[Collection entries]

______

(* ===== verification/Wallet.v ===== *)
(** * Wallet ([wallet.rs]): key generation, addresses and signed transfers *)

From Stdlib Require Import ZArith Lia.
From stdpp Require Import base strings list.
From S2P Require Import Prelude Bytes Crypto Transaction.

Section wallet.
Context `{CryptoLib}.

Record Wallet := mkWallet { signing_key : SigningKey }.

(** [rng_bytes] is what [RngCore::fill_bytes] wrote into the 32-byte buffer. *)
Definition generate_with_rng (rng_bytes : list byte) : Wallet := mkWallet (sk_from_bytes rng_bytes).

Definition from_seed (seed : list byte) : Wallet := mkWallet (sk_from_bytes seed).

Definition seed_bytes (w : Wallet) : list byte := sk_to_bytes (signing_key w).

Definition Wallet_address (w : Wallet) : Address :=
  Address_new (address_from_public_key (vk_to_bytes (sk_verifying_key (signing_key w)))).

Definition verifying_key_bytes (w : Wallet) : list byte :=
  vk_to_bytes (sk_verifying_key (signing_key w)).

Definition sign_transfer (w : Wallet) (receiver : Address) (amount fee nonce timestamp_unix : Z) :
    Res ProtocolError Transaction :=
  if amount =? 0 then Err InvalidAmount
  else if negb (Address_is_valid receiver) then Err InvalidAddress
  else
    let vk := sk_verifying_key (signing_key w) in
    let sender := Address_new (address_from_public_key (vk_to_bytes vk)) in
    let tx := mkTransaction sender receiver amount fee nonce timestamp_unix (vk_to_bytes vk) [] "" in
    let payload := unsigned_payload_bytes tx in
    Ok (mkTransaction sender receiver amount fee nonce timestamp_unix (vk_to_bytes vk)
          (sk_sign (signing_key w) payload) (hash_bytes payload)).

Definition Wallet_clone (w : Wallet) : Wallet := mkWallet (sk_from_bytes (sk_to_bytes (signing_key w))).
End wallet.

Section wallet_props.
Context `{CryptoLaws}.

Lemma hash_address_valid m : Address_is_valid (hash_bytes m) = true.
Proof.
  unfold Address_is_valid. by rewrite hash_bytes_not_blank, hash_bytes_length.
Qed.

Lemma sign_transfer_payload w r a f n ts tx :
  sign_transfer w r a f n ts = Ok tx →
  unsigned_payload_bytes tx
  = unsigned_payload_bytes (mkTransaction (Wallet_address w) r a f n ts (verifying_key_bytes w) [] "").
Proof. unfold sign_transfer. repeat case_match; intros; by simplify_eq. Qed.

Lemma sign_transfer_ok w receiver amount fee nonce ts :
  amount ≠ 0 → Address_is_valid receiver = true →
  ∃ tx, sign_transfer w receiver amount fee nonce ts = Ok tx
    ∧ tx_basic_validate tx = Ok tt
    ∧ tx_sender tx = Wallet_address w ∧ tx_receiver tx = receiver ∧ tx_amount tx = amount
    ∧ tx_fee tx = fee ∧ tx_nonce tx = nonce ∧ tx_timestamp_unix tx = ts.
Proof.
  intros Ha Hr. unfold sign_transfer.
  destruct (Z.eqb_spec amount 0); [done|]. rewrite Hr. simpl.
  eexists. split; [done|]. split_and!; try done.
  apply tx_basic_validate_ok. unfold valid_tx; simpl. split_and!; try done.
  - apply hash_address_valid.
  - intros Hn. pose proof (vk_bytes_length (signing_key w)) as Hl. by rewrite Hn in Hl.
  - intros Hn. apply (f_equal length) in Hn. by rewrite sk_sign_length in Hn.
  - apply hash_bytes_not_blank.
  - apply verify_own_signature.
Qed.

(** Every transfer the wallet signs is accepted by every node's
    [tx_basic_validate], carries exactly the requested fields, and is sent from
    the wallet's own address; the call fails only for a zero amount or an
    invalid receiver. *)
Theorem sign_transfer_valid w receiver amount fee nonce ts :
  amount ≠ 0 → Address_is_valid receiver = true →
  ∃ tx, sign_transfer w receiver amount fee nonce ts = Ok tx
    ∧ tx_basic_validate tx = Ok tt
    ∧ tx_sender tx = Wallet_address w ∧ tx_receiver tx = receiver ∧ tx_amount tx = amount
    ∧ tx_fee tx = fee ∧ tx_nonce tx = nonce ∧ tx_timestamp_unix tx = ts.
Proof. apply sign_transfer_ok. Qed.

Lemma wallet_clone_seed seed :
  length seed = 32%nat → seed_bytes (Wallet_clone (from_seed seed)) = seed.
Proof. intros Hl. unfold seed_bytes, Wallet_clone, from_seed. simpl.
  by rewrite !(sk_bytes_roundtrip seed). Qed.
End wallet_props.

(** ** A wallet and its transfers, for the witnesses *)

Module WalletExample.
Import ToyCrypto.

Definition alice : Wallet := from_seed (be_bytes 32 1).
Definition bob : Address := "bob".
Definition transfer (nonce : Z) : Transaction :=
  match sign_transfer alice bob 5 1 nonce 1700000000 with
  | Ok tx => tx
  | _ => mkTransaction "" "" 0 0 0 0 [] [] ""
  end.

Lemma transfer_valid nonce : tx_basic_validate (transfer nonce) = Ok tt.
Proof.
  destruct (sign_transfer_ok alice bob 5 1 nonce 1700000000) as (tx&Htx&Hv&_);
    [done|vm_compute; reflexivity|].
  unfold transfer. by rewrite Htx.
Qed.

Lemma sign_transfer_valid_witness :
  ∃ tx, sign_transfer alice "bob" 5 1 0 1700000000 = Ok tx
    ∧ tx_basic_validate tx = Ok tt
    ∧ tx_sender tx = Wallet_address alice ∧ tx_receiver tx = "bob" ∧ tx_amount tx = 5
    ∧ tx_fee tx = 1 ∧ tx_nonce tx = 0 ∧ tx_timestamp_unix tx = 1700000000.
Proof.
  apply (sign_transfer_valid); [lia|vm_compute; reflexivity].
Defined.

Lemma tx_hash_commits_witness :
  let t := transfer 3 in
  tx_sender t = tx_sender t ∧ tx_receiver t = tx_receiver t ∧ tx_amount t = tx_amount t
  ∧ tx_fee t = tx_fee t ∧ tx_nonce t = tx_nonce t
  ∧ tx_timestamp_unix t = tx_timestamp_unix t ∧ tx_public_key t = tx_public_key t.
Proof.
  intros t. apply (tx_hash_commits t t).
  - apply (bool_decide_unpack _). vm_compute. exact I.
  - apply (bool_decide_unpack _). vm_compute. exact I.
  - vm_compute. reflexivity.
  - vm_compute. reflexivity.
  - intros _. reflexivity.
  - intros _. reflexivity.
  - reflexivity.
Defined.
End WalletExample.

______

• DIRECTIONS FOR THIS TASK:
Exactly as they stand, set down the lines from the top of the data through the line with "let sender := Address_new".

• ANSWER SPACE:
(* ===== verification/Wallet.v ===== *)
(** * Wallet ([wallet.rs]): key generation, addresses and signed transfers *)

From Stdlib Require Import ZArith Lia.
From stdpp Require Import base strings list.
From S2P Require Import Prelude Bytes Crypto Transaction.

Section wallet.
Context `{CryptoLib}.

Record Wallet := mkWallet { signing_key : SigningKey }.

(** [rng_bytes] is what [RngCore::fill_bytes] wrote into the 32-byte buffer. *)
Definition generate_with_rng (rng_bytes : list byte) : Wallet := mkWallet (sk_from_bytes rng_bytes).

Definition from_seed (seed : list byte) : Wallet := mkWallet (sk_from_bytes seed).

Definition seed_bytes (w : Wallet) : list byte := sk_to_bytes (signing_key w).

Definition Wallet_address (w : Wallet) : Address :=
  Address_new (address_from_public_key (vk_to_bytes (sk_verifying_key (signing_key w)))).

Definition verifying_key_bytes (w : Wallet) : list byte :=
  vk_to_bytes (sk_verifying_key (signing_key w)).

Definition sign_transfer (w : Wallet) (receiver : Address) (amount fee nonce timestamp_unix : Z) :
    Res ProtocolError Transaction :=
  if amount =? 0 then Err InvalidAmount
  else if negb (Address_is_valid receiver) then Err InvalidAddress
  else
    let vk := sk_verifying_key (signing_key w) in
    let sender := Address_new (address_from_public_key (vk_to_bytes vk)) in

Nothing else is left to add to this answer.